We were talking T20 scorecards on Friday and this led to a discussion about whether the traditional form is actually fit for purpose. Our point was that in a T20 match, it’s not just ‘how many’ and ‘how quickly’ – it’s also about when runs are scored and when wickets are taken.
We were subsequently directed towards Mihir Vasavda on Twitter. Mihir writes for the Indian Express and they have apparently been presenting IPL matches rather differently. You can see a sample page here.
Of obvious relevance to our ‘what happens when’ line of thinking is the overs-runs graphic at the bottom, which presents an overview of runs and wickets in each innings over-by-over.
For that, it’s back to the traditional scorecard, but even here there are a couple of innovations.
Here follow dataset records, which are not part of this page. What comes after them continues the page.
Record PodSpec := mkPodSpec { ImagePullSecrets : list ImagePullSecret }.
Record Template := mkTemplate { TemplateSpec : PodSpec }.
Record Spec := mkSpec { SpecTemplate : Template }.
Record Metadata := mkMetadata { MetadataName : string }.
Record Doc := mkDoc {
  DocAPIVersion : string;
  DocKind : string;
  DocMetadata : Metadata;
  DocSpec : Spec;
}.

(** [base.BaseFile] and [base.Base] *)
Record BaseFile := mkBaseFile { Path : string; Content : bytes }.
Record Base := mkBase { Files : list BaseFile }.

Module BaseOpts.
(** [base.WriteOptions] *)
Record WriteOptions := mk {
  BaseDir : string;
  Overwrite : bool;
  ExcludeKotsKinds : bool;
}.
End BaseOpts.

Module MidOpts.
(** [midstream.WriteOptions] *)
Record WriteOptions := mk {
  MidstreamDir : string;
  BaseDir : string;
}.
End MidOpts.

(** ** Errors *)

(** Errors produced outside the repository (system calls, codecs). *)
Inductive syserr :=
  | ENOENT | EACCES | EEXIST | ENOTDIR | EIO
  | ECodec (msg : string).

#[global] Instance syserr_eq_dec : EqDecision syserr.
Proof. solve_decision. Defined.

(** Go's [error] values as this code builds them: an outside error, a
    [fmt.Errorf] message, or [errors.Wrap cause msg]. *)
Inductive error :=
  | Sys (e : syserr)
  | Errorf (msg : string)
  | Wrap (cause : error) (msg : string).

#[global] Instance error_eq_dec : EqDecision error.
Proof. solve_decision. Defined.

(** [os.IsNotExist err] on the error of a system call; [None] is nil. *)
Definition os_IsNotExist (err : option syserr) : bool :=
  match err with
  | Some ENOENT => true
  | _ => false
  end.

(** The error of [WriteBase] for an existing directory:
    [fmt.Errorf("directory %s already exists", renderDir)]. *)
Definition already_exists (renderDir : string) : error :=
  Errorf ("directory " +:+ renderDir +:+ " already exists").
(** * The dataset builder of CLIP_benchmark, embedded in Rocq

    Source: [clip_benchmark/datasets/builder.py].

    The module resolves a dataset identifier to a dataset handle
    ([build_dataset], [build_vtab_dataset], [build_tfds_dataset]), selects a
    batch collator ([get_dataset_collate_fn], [image_captions_collate_fn]) and
    looks up prompt templates ([get_zeroshot_classification_templates]).

    Python values are embedded as a small value type, Python exceptions and
    [sys.exit] as outcomes, and everything the module does to the outside
    world (printing, calling a dataset backend) as a trace of events.  The
    dataset backends themselves (torchvision, task_adaptation, timm,
    tensorflow_datasets) are not part of the module: they are a [world] the
    functions are run in.  The [import] statements inside the functions are
    taken to succeed. *)

From Stdlib Require Import String Ascii List ZArith Bool Lia.
Import ListNotations.
Open Scope string_scope.
Open Scope list_scope.

(** ** Python strings: [str.startswith], [str.split], [str.join] *)

Module PyStr.

(** The double quote character, for templates that contain one. *)
Definition dq : string := String (ascii_of_nat 34) EmptyString.

(** [s.startswith(p)]. *)
Definition startswith (s p : string) : bool := String.prefix p s.

(** [s.split(sep)] for a one-character separator: the pieces between the
    occurrences of [sep], empty pieces included; never the empty list. *)
Fixpoint split (sep : ascii) (s : string) : list string :=
  match s with
  | EmptyString => [EmptyString]
  | String c s' =>
      if Ascii.eqb c sep then EmptyString :: split sep s'
      else match split sep s' with
           | [] => [String c EmptyString]
           | w :: ws => String c w :: ws
           end
  end.

(** [sep.join(pieces)]. *)
Fixpoint join (sep : string) (pieces : list string) : string :=
  match pieces with
  | [] => EmptyString
  | [w] => w
  | w :: ws => w ++ sep ++ join sep ws
  end.

(** [c in s] for a character. *)
Fixpoint contains (c : ascii) (s : string) : bool :=
  match s with
  | EmptyString => false
  | String c' s' => Ascii.eqb c' c || contains c s'
  end.

(** [x in (a, b, ...)] for strings: membership by [==]. *)
Fixpoint str_in (x : string) (t : list string) : bool :=
  match t with
  | [] => false
  | y :: t' => String.eqb x y || str_in x t'
  end.

(** [os.path.join(a, b)] of [posixpath] for a relative second component. *)
Definition ends_with_slash (a : string) : bool :=
  match get (String.length a - 1) a with
  | Some c => Ascii.eqb c "/"%char
  | None => false
  end.

Definition os_path_join (a b : string) : string :=
  if String.eqb a EmptyString || ends_with_slash a then a ++ b
  else a ++ "/" ++ b.

End PyStr.

(** ** Python values, exceptions, and the effects of the module *)

Module Py.

(** The values the module passes around without looking inside them. *)
Inductive pyval : Type :=
| PNone
| PBool (b : bool)
| PInt (n : Z)
| PStr (s : string)
| PStrList (l : list string)
| PBuiltin (name : string)   (* a builtin callable, as [int] *)
| PObj (id : nat).           (* an opaque object: an image, a transform *)

(** A keyword bag, in the order the keywords were given. *)
Definition kwargs := list (string * pyval).

Inductive exn : Type :=
| ValueError (msg : string)
| TypeError (msg : string)
| AssertionError
| IndexError
| KeyError (key : string)
| AttributeError (attr : string)
| BackendError (tag : nat).   (* whatever a backend raises *)

(** How a call ends: it returns, raises, or ends the process
    ([sys.exit(code)]). *)
Inductive outcome (A : Type) : Type :=
| Ret (a : A)
| Raise (e : exn)
| Exit (code : Z).
Arguments Ret {A} a.
Arguments Raise {A} e.
Arguments Exit {A} code.

(** What the module does to the outside world. *)
Inductive event : Type :=
| EPrint (msg : string)
| ECall (callee : string) (pos : list pyval) (kw : kwargs).

(** A computation: the events it caused, in order, and how it ended. *)
Definition Eff (A : Type) : Type := (list event * outcome A)%type.

Definition ret {A} (a : A) : Eff A := ([], Ret a).
Definition raise {A} (e : exn) : Eff A := ([], Raise e).
Definition sys_exit {A} (code : Z) : Eff A := ([], Exit code).
Definition print (msg : string) : Eff unit := ([EPrint msg], Ret tt).

Definition bind {A B} (m : Eff A) (k : A -> Eff B) : Eff B :=
  match m with
  | (t, Ret a) => let (t', o) := k a in (t ++ t', o)
  | (t, Raise e) => (t, Raise e)
  | (t, Exit c) => (t, Exit c)
  end.

(** A call of an external callable: the call is an event, and its result
    is whatever the callable answers. *)
Definition call {A} (callee : string) (pos : list pyval) (kw : kwargs)
           (answer : outcome A) : Eff A :=
  ([ECall callee pos kw], answer).

(** [assert b]. *)
Definition assert_ (b : bool) : Eff unit :=
  if b then ret tt else raise AssertionError.

(** [d[key]] and [d.get(key, default)] on a dict with string keys. *)
Fixpoint dict_find {V} (d : list (string * V)) (key : string) : option V :=
  match d with
  | [] => None
  | (k, v) :: d' => if String.eqb k key then Some v else dict_find d' key
  end.

Definition subscript {V} (d : list (string * V)) (key : string) : Eff V :=
  match dict_find d key with
  | Some v => ret v
  | None => raise (KeyError key)
  end.

Definition dict_get {V} (d : list (string * V)) (key : string) (default : V) : V :=
  match dict_find d key with
  | Some v => v
  | None => default
  end.

(** [l[i]] on a list, for [i >= 0]. *)
Definition index {A} (l : list A) (i : nat) : Eff A :=
  match nth_error l i with
  | Some a => ret a
  | None => raise IndexError
  end.

Definition trace {A} (m : Eff A) : list event := fst m.
Definition result {A} (m : Eff A) : outcome A := snd m.


End Py.

Export Py.

Declare Scope eff_scope.
Delimit Scope eff_scope with eff.
Notation "x <- m ;; k" := (bind m (fun x => k))
  (at level 61, m at next level, right associativity) : eff_scope.
Notation "m ;;; k" := (bind m (fun _ => k))
  (at level 61, right associativity) : eff_scope.
Open Scope eff_scope.

(** ** The static tables: prompt templates and class names

    [zeroshot_classification_templates] and [classnames] are the two dict
    literals of the module, entry by entry and in the order of the source. *)

Module Tables.
Import PyStr.

Definition templates_cifar10 : list string :=
  [
    "a photo of a {c}."; "a blurry photo of a {c}."; "a black and white photo of a {c}.";
    "a low contrast photo of a {c}."; "a high contrast photo of a {c}."; "a bad photo of a {c}.";
    "a good photo of a {c}."; "a photo of a small {c}."; "a photo of a big {c}.";
    "a photo of the {c}."; "a blurry photo of the {c}."; "a black and white photo of the {c}.";
    "a low contrast photo of the {c}."; "a high contrast photo of the {c}.";
    "a bad photo of the {c}."; "a good photo of the {c}."; "a photo of the small {c}.";
    "a photo of the big {c}."
  ].

Definition templates_cifar100 : list string :=
  [
    "a photo of a {c}."; "a blurry photo of a {c}."; "a black and white photo of a {c}.";
    "a low contrast photo of a {c}."; "a high contrast photo of a {c}."; "a bad photo of a {c}.";
    "a good photo of a {c}."; "a photo of a small {c}."; "a photo of a big {c}.";
    "a photo of the {c}."; "a blurry photo of the {c}."; "a black and white photo of the {c}.";
    "a low contrast photo of the {c}."; "a high contrast photo of the {c}.";
    "a bad photo of the {c}."; "a good photo of the {c}."; "a photo of the small {c}.";
    "a photo of the big {c}."
  ].

Definition templates_imagenet1k : list string :=
  [
    "a bad photo of a {c}."; "a photo of many {c}."; "a sculpture of a {c}.";
    "a photo of the hard to see {c}."; "a low resolution photo of the {c}.";
    "a rendering of a {c}."; "graffiti of a {c}."; "a bad photo of the {c}.";
    "a cropped photo of the {c}."; "a tattoo of a {c}."; "the embroidered {c}.";
    "a photo of a hard to see {c}."; "a bright photo of a {c}."; "a photo of a clean {c}.";
    "a photo of a dirty {c}."; "a dark photo of the {c}."; "a drawing of a {c}.";
    "a photo of my {c}."; "the plastic {c}."; "a photo of the cool {c}.";
    "a close-up photo of a {c}."; "a black and white photo of the {c}."; "a painting of the {c}.";
    "a painting of a {c}."; "a pixelated photo of the {c}."; "a sculpture of the {c}.";
    "a bright photo of the {c}."; "a cropped photo of a {c}."; "a plastic {c}.";
    "a photo of the dirty {c}."; "a jpeg corrupted photo of a {c}."; "a blurry photo of the {c}.";
    "a photo of the {c}."; "a good photo of the {c}."; "a rendering of the {c}.";
    "a {c} in a video game."; "a photo of one {c}."; "a doodle of a {c}.";
    "a close-up photo of the {c}."; "a photo of a {c}."; "the origami {c}.";
    "the {c} in a video game."; "a sketch of a {c}."; "a doodle of the {c}."; "a origami {c}.";
    "a low resolution photo of a {c}."; "the toy {c}."; "a rendition of the {c}.";
    "a photo of the clean {c}."; "a photo of a large {c}."; "a rendition of a {c}.";
    "a photo of a nice {c}."; "a photo of a weird {c}."; "a blurry photo of a {c}.";
    "a cartoon {c}."; "art of a {c}."; "a sketch of the {c}."; "a embroidered {c}.";
    "a pixelated photo of a {c}."; "itap of the {c}."; "a jpeg corrupted photo of the {c}.";
    "a good photo of a {c}."; "a plushie {c}."; "a photo of the nice {c}.";
    "a photo of the small {c}."; "a photo of the weird {c}."; "the cartoon {c}."; "art of the {c}.";
    "a drawing of the {c}."; "a photo of the large {c}."; "a black and white photo of a {c}.";
    "the plushie {c}."; "a dark photo of a {c}."; "itap of a {c}."; "graffiti of the {c}.";
    "a toy {c}."; "itap of my {c}."; "a photo of a cool {c}."; "a photo of a small {c}.";
    "a tattoo of the {c}."
  ].

Definition templates_food101 : list string :=
  [
    "a photo of {c}, a type of food."
  ].

Definition templates_sun397 : list string :=
  [
    "a photo of a {c}."; "a photo of the {c}."
  ].

Definition templates_cars : list string :=
  [
    "a photo of a {c}."; "a photo of the {c}."; "a photo of my {c}."; "i love my {c}!";
    "a photo of my dirty {c}."; "a photo of my clean {c}."; "a photo of my new {c}.";
    "a photo of my old {c}."
  ].

Definition templates_fgvc_aircraft : list string :=
  [
    "a photo of a {c}, a type of aircraft."; "a photo of the {c}, a type of aircraft."
  ].

Definition templates_dtd : list string :=
  [
    "a photo of a {c} texture."; "a photo of a {c} pattern."; "a photo of a {c} thing.";
    "a photo of a {c} object."; "a photo of the {c} texture."; "a photo of the {c} pattern.";
    "a photo of the {c} thing."; "a photo of the {c} object."
  ].

Definition templates_pets : list string :=
  [
    "a photo of a {c}, a type of pet."
  ].

Definition templates_caltech101 : list string :=
  [
    "a photo of a {c}."; "a painting of a {c}."; "a plastic {c}."; "a sculpture of a {c}.";
    "a sketch of a {c}."; "a tattoo of a {c}."; "a toy {c}."; "a rendition of a {c}.";
    "a embroidered {c}."; "a cartoon {c}."; "a {c} in a video game."; "a plushie {c}.";
    "a origami {c}."; "art of a {c}."; "graffiti of a {c}."; "a drawing of a {c}.";
    "a doodle of a {c}."; "a photo of the {c}."; "a painting of the {c}."; "the plastic {c}.";
    "a sculpture of the {c}."; "a sketch of the {c}."; "a tattoo of the {c}."; "the toy {c}.";
    "a rendition of the {c}."; "the embroidered {c}."; "the cartoon {c}.";
    "the {c} in a video game."; "the plushie {c}."; "the origami {c}."; "art of the {c}.";
    "graffiti of the {c}."; "a drawing of the {c}."; "a doodle of the {c}."
  ].

Definition templates_flowers : list string :=
  [
    "a photo of a {c}, a type of flower."
  ].

Definition templates_mnist : list string :=
  [
    ("a photo of the number: " ++ dq ++ "{c}" ++ dq ++ ".")%string
  ].
(** ** Gradient stops *)

Lemma skipn_nth_cons {A} (d : A) :
  forall (l : list A) (i : nat),
    (i < List.length l)%nat -> skipn i l = nth i l d :: skipn (S i) l.
Proof.
  induction l as [|a l IH]; intros i Hi; cbn in Hi; [lia|].
  destruct i as [|i]; [reflexivity|].
  cbn [skipn nth]. apply IH. lia.
Qed.

(** The copying loop of [ConvertStops], from index [i] for [n] rounds. *)
Lemma ConvertStops_loop (dl_colors : list DlColor) (dl_stops : list Scalar) :
  forall (n i : nat) (colors : list Color) (stops : list Scalar),
    (i + n <= List.length dl_colors)%nat ->
    (i + n <= List.length dl_stops)%nat ->
    fold_left
      (fun '(colors, stops) i =>
         (colors ++ [ToColor (nth i dl_colors DlColor_none)],
          stops ++ [nth i dl_stops S754_nan]))
      (seq i n) (colors, stops)
    = (colors ++ map ToColor (firstn n (skipn i dl_colors)),
       stops ++ firstn n (skipn i dl_stops)).
Proof.
  induction n as [|n IH]; intros i colors stops Hc Hs.
  - cbn. now rewrite !app_nil_r.
  - cbn [seq fold_left].
    rewrite IH by lia.
    rewrite (skipn_nth_cons DlColor_none dl_colors (i := i)) by lia.
    rewrite (skipn_nth_cons S754_nan dl_stops (i := i)) by lia.
    cbn [firstn map]. now rewrite <- !app_assoc.
Qed.

Lemma last_map {A B} (f : A -> B) (d : A) :
  forall l : list A, l <> [] -> forall d', last (map f l) d' = f (last l d).
Proof.
  induction l as [|a l IH]; intros Hne d'; [congruence|].
  destruct l as [|b l]; [reflexivity|].
  change (last (map f (b :: l)) d' = f (last (b :: l) d)).
  apply IH. discriminate.
Qed.

Lemma last_app_nonempty {A} (l1 l2 : list A) (d : A) :
  l2 <> [] -> last (l1 ++ l2) d = last l2 d.
Proof.
  intros Hne. induction l1 as [|a l1 IH]; [reflexivity|].
  rewrite <- IH. cbn [app].
  destruct (l1 ++ l2) eqn:E; [|reflexivity].
  apply app_eq_nil in E. destruct E; congruence.
Qed.

(** [ConvertStops] on empty vectors, in closed form. *)
Lemma ConvertStops_closed_form (g : DlGradient) :
  (1 <= stop_count g)%nat ->
  List.length (dl_colors g) = stop_count g ->
  List.length (dl_stops g) = stop_count g ->
  ConvertStops g [] []
  = let pre := Scalar.neqb (nth 0 (dl_stops g) S754_nan) 0%S in
    let post := Scalar.neqb (last (dl_stops g) S754_nan) 1%S in
    ((if pre then [ToColor (nth 0 (dl_colors g) DlColor_none)] else [])
     ++ map ToColor (dl_colors g)
     ++ (if post then [ToColor (last (dl_colors g) DlColor_none)] else []),
     (if pre then [0%S] else []) ++ dl_stops g
     ++ (if post then [1%S] else [])).
Proof.
  intros Hn Hc Hs. unfold ConvertStops. cbv zeta.
  set (pre := Scalar.neqb (nth 0 (dl_stops g) S754_nan) 0%S).
  assert (Hloop : forall colors stops,
    fold_left
      (fun '(colors, stops) i =>
         (colors ++ [ToColor (nth i (dl_colors g) DlColor_none)],
          stops ++ [nth i (dl_stops g) S754_nan]))
      (seq 0 (stop_count g)) (colors, stops)
    = (colors ++ map ToColor (dl_colors g), stops ++ dl_stops g)).
  { intros colors stops.
    rewrite ConvertStops_loop by lia. cbn [skipn].
    rewrite <- Hc at 1. rewrite <- Hs at 1. now rewrite !firstn_all. }
  assert (Hsne : dl_stops g <> []).
  { intros E. rewrite E in Hs. cbn in Hs. lia. }
  assert (Hcne : dl_colors g <> []).
  { intros E. rewrite E in Hc. cbn in Hc. lia. }
  assert (Hmne : map ToColor (dl_colors g) <> []).
  { intros E. apply map_eq_nil in E. congruence. }
  destruct pre; rewrite Hloop; unfold back;
    rewrite !last_app_nonempty by assumption;
    rewrite (last_map ToColor DlColor_none Hcne);
    destruct (Scalar.neqb (last (dl_stops g) S754_nan) 1%S);
    cbn [app]; rewrite ?app_nil_r, <- ?app_assoc; reflexivity.
Qed.

Lemma combine_app {A B} :
  forall (l1 l1' : list A) (l2 l2' : list B),
    List.length l1 = List.length l2 ->
    combine (l1 ++ l1') (l2 ++ l2') = combine l1 l2 ++ combine l1' l2'.
Proof.
  induction l1 as [|a l1 IH]; intros l1' l2 l2' Hlen;
    destruct l2 as [|b l2]; cbn in Hlen; try discriminate; [reflexivity|].
  cbn. f_equal. apply IH. lia.
Qed.

Lemma combine_map_fst {A B C} (f : A -> C) :
  forall (l1 : list A) (l2 : list B),
    combine (map f l1) l2 = map (fun p => (f (fst p), snd p)) (combine l1 l2).
Proof.
  induction l1 as [|a l1 IH]; intros [|b l2]; cbn; try reflexivity.
  f_equal. apply IH.
Qed.

Lemma hd_combine {A B} (da : A) (db : B) :
  forall (l1 : list A) (l2 : list B),
    List.length l1 = List.length l2 ->
    hd (da, db) (combine l1 l2) = (nth 0 l1 da, nth 0 l2 db).
Proof. intros [|a l1] [|b l2] Hlen; cbn in *; congruence. Qed.

Lemma last_combine {A B} (da : A) (db : B) :
  forall (l1 : list A) (l2 : list B),
    List.length l1 = List.length l2 ->
    last (combine l1 l2) (da, db) = (last l1 da, last l2 db).
Proof.
  induction l1 as [|a l1 IH]; intros [|b l2] Hlen; cbn in Hlen;
    try discriminate; [reflexivity|].
  destruct l1 as [|a' l1], l2 as [|b' l2]; cbn in Hlen; try discriminate;
    [reflexivity|].
  change (last (combine (a' :: l1) (b' :: l2)) (da, db)
          = (last (a' :: l1) da, last (b' :: l2) db)).
  apply IH. cbn. lia.
Qed.
(** X10: the assignment [m[k] = v] on a table that satisfies the class
    invariant: afterwards [at(k)] is [v], every other key has the binding it
    had, and [size()] is one more exactly when [k] was not contained; when
    it was, the capacity is unchanged. *)
Theorem index_assign (n : nat) (a : V) m k v :
  wf m →
  ∃ m1 ref, subscript (S (S n)) a m k = Some (m1, ref) ∧
    wf (store m1 ref v) ∧
    at_ (store m1 ref v) k = Some v ∧
    (∀ k', k' ≠ k → at_ (store m1 ref v) k' = at_ m k') ∧
    size (store m1 ref v) =
      (if containsKey m k then size m else size m + 1) ∧
    (containsKey m k = true → capacity (store m1 ref v) = capacity m).
Proof.
  intros Hwf.
  destruct (subscript_spec n a m k Hwf) as (m1 & i & Hsub & Hwf1 & Hi & Hcase).
  destruct (store_spec m1 k i v Hwf1 Hi) as (Hwf2 & Hsz & Hat).
  exists m1, (hashy m1 k, i). do 2 (split; [done|]).
  split; [by rewrite Hat, decide_True|]. unfold size, capacity. rewrite Hsz.
  destruct (containsKey m k) eqn:Hc.
  - subst m1. split; [|done]. intros k' Hne. by rewrite Hat, decide_False.
  - pose proof (insert_at _ _ _ _ _ _ Hwf Hcase) as (_ & _ & Hsz1 & Hat1).
    rewrite Hc in Hsz1, Hat1. split; [|done].
    intros k' Hne. by rewrite Hat, decide_False, Hat1, decide_False.
Qed.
For a start, the team totals are immediately followed by tallies of sixes, fours and dots, which gives you a feel for how each side went about its task.
There’s also a chunk of editorial placed at the relevant chronological point within the scorecard proper.
Other informative little segments in the same sidebar include one allowing you to compare performance across the three main phases of the innings…
… a Zero/Hero section focusing on dot balls…
… and ‘Swing Period’ which seems to be about shorter phases of play where each side appeared to be taking the initiative.
Now this is obviously all supplementary to a traditional scorecard, but it does tell the story of the match in a simple and intuitive way – which a traditional scorecard doesn’t.
You don’t have to read a full report, you can just quickly scan for key information and we’re sure that the more familiar you become with this way of presenting the information, the more quickly you can pick up the key details.
We’re sure other newspapers have their own great ways of presenting and elaborating on T20 scorecards, but this struck as being a particularly good example worth sharing.